### TASK OBJECTIVE
For every line in the entries that contains "else", show the whole line.

### INFORMATION SUPPLIED
##############################
Lemma handle_list_wp w :
  wp handle_list
    (λ _ w', ∃ fs, list_view = Some fs ∧ promise (build_list_response fs) w w')
    (λ w', list_view = None ∧ quiet w w')
    (λ w', ∃ fs, list_view = Some fs ∧ broken (build_list_response fs) w w') w.
Proof.
  unfold handle_list. apply wp_bind, wp_in_io. pose proof (list_law (net w)) as Hlist.
  destruct list_view as [fs|].
  2:{ eapply wp_mono; [exact Hlist|done| |done]. intros s' Hs. split; [done|]. by apply quiet_log_frame. }
  eapply wp_mono; [exact Hlist| |done|done]. intros fs' s' [-> Hs%quiet_log_frame].
  apply wp_bind, wp_send_session; simpl.
  - intros w1 Ha Hk. apply wp_log_session. intros w2 H2. exists fs. split; [done|].
    eapply quiet_promise; [exact Hs|]. eapply promise_quiet; [|exact H2]. by apply promise_done.
  - intros w1 p Ha Hp Hc. apply wp_bind, wp_log_session. intros w2 H2.
    apply wp_store_active. intros w4 w0 H0 ->. exists fs. split; [done|].
    apply broken_promise. eapply quiet_broken; [exact Hs|].
    eapply broken_store; [by eapply broken_prefix|by etrans].
  - intros w1 p Ha Hp Hc. exists fs. split; [done|].
    eapply quiet_broken; [exact Hs|]. by eapply broken_prefix.
Qed.

Lemma logged_error l args c (X : world → Prop) w w0 :
  quiet w w0 →
  wp (log_session l args;; send_error c) (λ _, promise (build_error_response (lit c)) w) X
    (broken (build_error_response (lit c)) w) w0.
Proof.
  intros H0. apply wp_bind, wp_log_session. intros w1 H1.
  assert (quiet w w1) as Hq by by etrans.
  eapply wp_mono; [apply (promise_send_error c X)|..]; [|done|].
  - intros [] w2 H2. by eapply quiet_promise.
  - intros w2 H2. by eapply quiet_broken.
Qed.

(** The end of a transfer only logs. *)
Lemma get_epilogue f size R w r (X B : world → Prop) w1 :
  match r with Some _ => promise R w w1 | None => broken R w w1 end →
  wp (match r with
      | None => mret ()
      | Some total_sent =>
          if total_sent =? size then
            log_session INFO [Str "Successful transfer of '"; AStr f; Str "' (";
              ANum total_sent; Str " bytes in "; AStat; Str "s, "; AStat; Str " MB/s)"]
          else
            active ← load_active;
            if active : bool then
              log_session ERROR [Str "Transfer failure for '"; AStr f;
                Str "': streaming ended prematurely (sent "; ANum total_sent; Str " of ";
                ANum size; Str " bytes)"]
            else mret ()
      end) (λ _, promise R w) X B w1.
Proof.
  destruct r as [total|]; [|intros H; by apply wp_ret, broken_promise]. intros H.
  destruct (total =? size).
  { apply wp_log_session. intros w2 H2. by eapply promise_quiet. }
  apply wp_bind, wp_load_active. intros w2 H2.
  destruct (is_active_ (sess w2)); [|apply wp_ret; by eapply promise_quiet].
  apply wp_log_session. intros w3 H3. eapply promise_quiet; [exact H|by etrans].
Qed.

Lemma handle_get_wp f w :
  0 < chunk_size_ (sess w) →
  wp (handle_get can_allocate f) (λ _, promise (get_reply f) w)
    (λ w', vector_ok can_allocate (chunk_size_ (sess w)) = false ∧
           ∃ p, advance w w' p ∧ p `prefix_of` get_reply f)
    (broken (get_reply f) w) w.
Proof.
  intros Hchunk. unfold handle_get, get_reply. apply wp_bind, wp_log_session. intros w1 H1.
  destruct (bool_decide (f = [])); [by apply logged_error|].
  apply wp_bind, wp_in_io. eapply wp_mono; [apply size_law| |done|done].
  intros r s2 [-> Hf2]. apply quiet_log_frame in Hf2 as H2. assert (quiet w (mkWorld (sess w1) s2)) as Hq2 by by etrans.
  destruct (size_view f) as [size|] eqn:Es; [|by apply logged_error].
  apply wp_bind, wp_in_io. eapply wp_mono; [apply open_law| |done|done].
  intros r s3 [-> Hf3]. apply quiet_log_frame in Hf3 as H3.
  assert (quiet w (mkWorld (sess w1) s3)) as Hq3 by (by etrans).
  destruct (content_view f) as [content|]; [|by apply logged_error].
  assert (build_get_header size `prefix_of` build_get_header size ++ ztake size content) as Hpre
    by by eexists.
  apply wp_bind, wp_send_session; simpl.
  - intros w4 H4 K4. apply wp_bind, wp_get, wp_bind, wp_log_session. intros w5 H5.
    assert (advance w w5 (build_get_header size)) as Ha5.
    { eapply quiet_advance; [exact Hq3|]. by eapply advance_quiet. }
    assert (keeps w w5) as Hk5 by (etrans; [apply Hq3|]; etrans; [exact K4|apply H5]).
    assert (chunk_size_ (sess w4) = chunk_size_ (sess w)) as Hch.
    { destruct (quiet_advance _ _ _ _ Hq3 H4) as [? _]. done. }
    rewrite Hch. destruct (vector_ok can_allocate (chunk_size_ (sess w))); cbn [negb].
    2:{ apply wp_throw. split; [done|]. by eexists. }
    apply wp_bind. eapply wp_mono; [apply (transfer_wp f size _ content (λ _, False)); [done|]|..].
    + by apply (size_range f).
    + intros r w6 H6. apply get_epilogue. destruct r;
        [exact (promise_app _ _ _ _ _ Ha5 Hk5 H6)|exact (broken_app _ _ _ _ _ Ha5 Hk5 H6)].
    + done.
    + intros w6 H6. exact (broken_app _ _ _ _ _ Ha5 Hk5 H6).
  - intros w4 p H4 Hp Hc. apply wp_bind, wp_log_session. intros w5 H5.
    apply wp_store_active. intros w7 w6 H6 ->. apply broken_promise.
    eapply quiet_broken; [exact Hq3|]. eapply broken_store; [|exact (transitivity H5 H6)].
    eapply broken_prefix; [exact H4|by etrans|exact Hc].
  - intros w4 p H4 Hp Hc. eapply quiet_broken; [exact Hq3|].
    eapply broken_prefix; [exact H4|by etrans|exact Hc].
Qed.
End handlers.

(** ** Receiving, and the loop *)

(** The call may have received; it sent nothing. *)
Definition moved (w w' : world) : Prop :=
  chunk_size_ (sess w') = chunk_size_ (sess w) ∧ socket_step w w' ∧ tx (net w') = tx (net w) ∧ keeps w w'.

Abbreviation st w := (stream (rx (net w))).
Abbreviation en w := (stream_end (rx (net w))).

Lemma wp_recv_session (Q : bool * bytes → world → Prop) (X B : world → Prop) w :
  (∀ w' line, moved w w' → line_spec DEFAULT_MAX_LINE (st w) (en w) = Some (true, line, st w', en w') →
     (rx_size (rx (net w')) < rx_size (rx (net w)))%nat → Q (true, line) w') →
  (∀ w' line, moved w w' →
     (calm w → ∃ st' en', line_spec DEFAULT_MAX_LINE (st w) (en w) = Some (false, line, st', en')) →
     Q (false, line) w') →
  (∀ w', moved w w' → (calm w → line_spec DEFAULT_MAX_LINE (st w) (en w) = None) → B w') →
  wp (on_socket (recv_line DEFAULT_MAX_LINE)) Q X B w.
Proof.
  intros Hok Hfail Hb. unfold on_socket. apply wp_bind, wp_interfere. intros w1 Hq.
  apply wp_bind, wp_get, wp_in_io. destruct Hq as ((Hch & Hss & Hrx & Htx) & Hk & _).
  rewrite app_nil_r in Htx.
  destruct (is_valid (socket_ (sess w1))) eqn:Hv.
  2:{ unfold recv_line. rewrite Hv. apply wp_ret. apply Hfail; [by destruct w1|].
      intros Hc. by destruct (Hk Hc) as [(_&?&_) _]; congruence. }
  assert (∀ s', rx_frame (net w1) s' → moved w (mkWorld (sess w1) s')) as Hmv.
  { intros s' (Hsq & Ht & _ & _ & _ & Hcl & Hst). split_and!; [done| |simpl; congruence|].
    - eapply socket_step_trans; [exact Hss|]. by apply socket_step_same.
    - intros Hc. destruct (Hk Hc) as [(Ha & _ & Hs & Hsp) E]. split; [|done].
      unfold calm. simpl. rewrite Hsq, Hst. done. }
  eapply wp_mono; [apply wp_and; [apply recv_line_wp_spec; [done|]|apply (recv_line_size DEFAULT_MAX_LINE)]|..].
  - done.
  - intros [ok line] s' [[Hspec Hfr] Hsz]. rewrite Hrx in *. simpl in *.
    destruct ok; [by apply Hok; auto|]. apply Hfail; [by apply Hmv|]. intros _. by eexists _, _.
  - naive_solver.
  - intros s' [[Hspec Hfr] _]. rewrite Hrx in *. apply Hb; [by apply Hmv|done].
Qed.

Section run.
Context {ms : MediaStore} {laws : MediaStoreLaws ms} (can_allocate : Z → bool).

Abbreviation chunk_ok w := (vector_ok can_allocate (chunk_size_ (sess w))).

(** One request. *)
Lemma serve_wp req w :
  0 < chunk_size_ (sess w) →
  wp (serve can_allocate req)
    (λ _ w', ∃ R p, reply req = Some R ∧ advance w w' p ∧ p `prefix_of` R ∧
       (calm w → p = R ∧ if decide (type req = QUIT) then is_active_ (sess w') = false
                         else calm w' ∧ sess w' = sess w))
    (λ w', (reply req = None ∧ advance w w' []) ∨
           (chunk_ok w = false ∧ ∃ R p, reply req = Some R ∧ advance w w' p ∧ p `prefix_of` R))
    (λ w', ∃ R, reply req = Some R ∧ broken R w w') w.
Proof.
  intros Hchunk. unfold serve, reply. destruct (type req); simpl.
  - eapply wp_mono; [apply handle_list_wp|..].
    + intros _ w' (fs & -> & p & Ha & Hk & Hp & Hc). eexists _, p. split_and!; [done..|].
      intros Hw. split; [by apply Hc|by apply Hk].
    + intros w' [-> Hq]. left. split; [done|apply Hq].
    + intros w' (fs & -> & Hb). by eexists.
  - eapply wp_mono; [by apply handle_get_wp|..].
    + intros _ w' (p & Ha & Hk & Hp & Hc). eexists _, p. split_and!; [done..|].
      intros Hw. split; [by apply Hc|by apply Hk].
    + intros w' (Hc & p & Ha & Hp). right. split; [done|]. by eexists _, p.
    + intros w' Hb. by eexists.
  - apply wp_bind, wp_log_session. intros w1 H1. apply wp_bind, wp_send_session.
    + intros w2 Ha Hk. apply wp_store_active. intros w4 w3 H3 ->. eexists _, _. split_and!; [done| |reflexivity|done].
      exact (quiet_advance _ _ _ _ H1 (advance_quiet _ _ _ _ Ha H3)).
    + intros w2 p Ha Hp Hc. apply wp_store_active. intros w4 w3 H3 ->. eexists _, p. split_and!; [done| |done|].
      * exact (quiet_advance _ _ _ _ H1 (advance_quiet _ _ _ _ Ha H3)).
      * intros Hw. destruct Hc. by apply (quiet_calm _ _ H1).
    + intros w2 p Ha Hp Hc. eexists. split; [done|]. eapply quiet_broken; [exact H1|]. by eapply broken_prefix.
  - eapply wp_mono; [by apply (logged_error _ _ _ (λ _, False))|..].
    + intros _ w' (p & Ha & Hk & Hp & Hc). eexists _, p. split_and!; [done..|].
      intros Hw. split; [by apply Hc|by apply Hk].
    + done.
    + intros w' Hb. by eexists.
Qed.

(** From [w] to [w'] the bytes [out] were sent; receiving is not constrained. *)
Definition reached (w w' : world) (out : bytes) : Prop :=
  chunk_size_ (sess w') = chunk_size_ (sess w) ∧ socket_step w w' ∧ tx (net w') = tx (net w) ++ out.

Lemma reached_advance w w1 w2 out p : reached w w1 out → advance w1 w2 p → reached w w2 (out ++ p).
Proof.
  intros (?&H1&Ht) (?&H2&?&Ht'). split_and!; [congruence|by eapply socket_step_trans|].
  by rewrite Ht', Ht, app_assoc.
Qed.

Lemma reached_moved w w1 w2 out : reached w w1 out → moved w1 w2 → reached w w2 out.
Proof.
  intros (?&H1&Ht) (?&H2&Ht'&_). split_and!; [congruence|by eapply socket_step_trans|congruence].
Qed.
##############################
### COMPLETED TASK
          else
            else mret ()
                         else calm w' ∧ sess w' = sess w))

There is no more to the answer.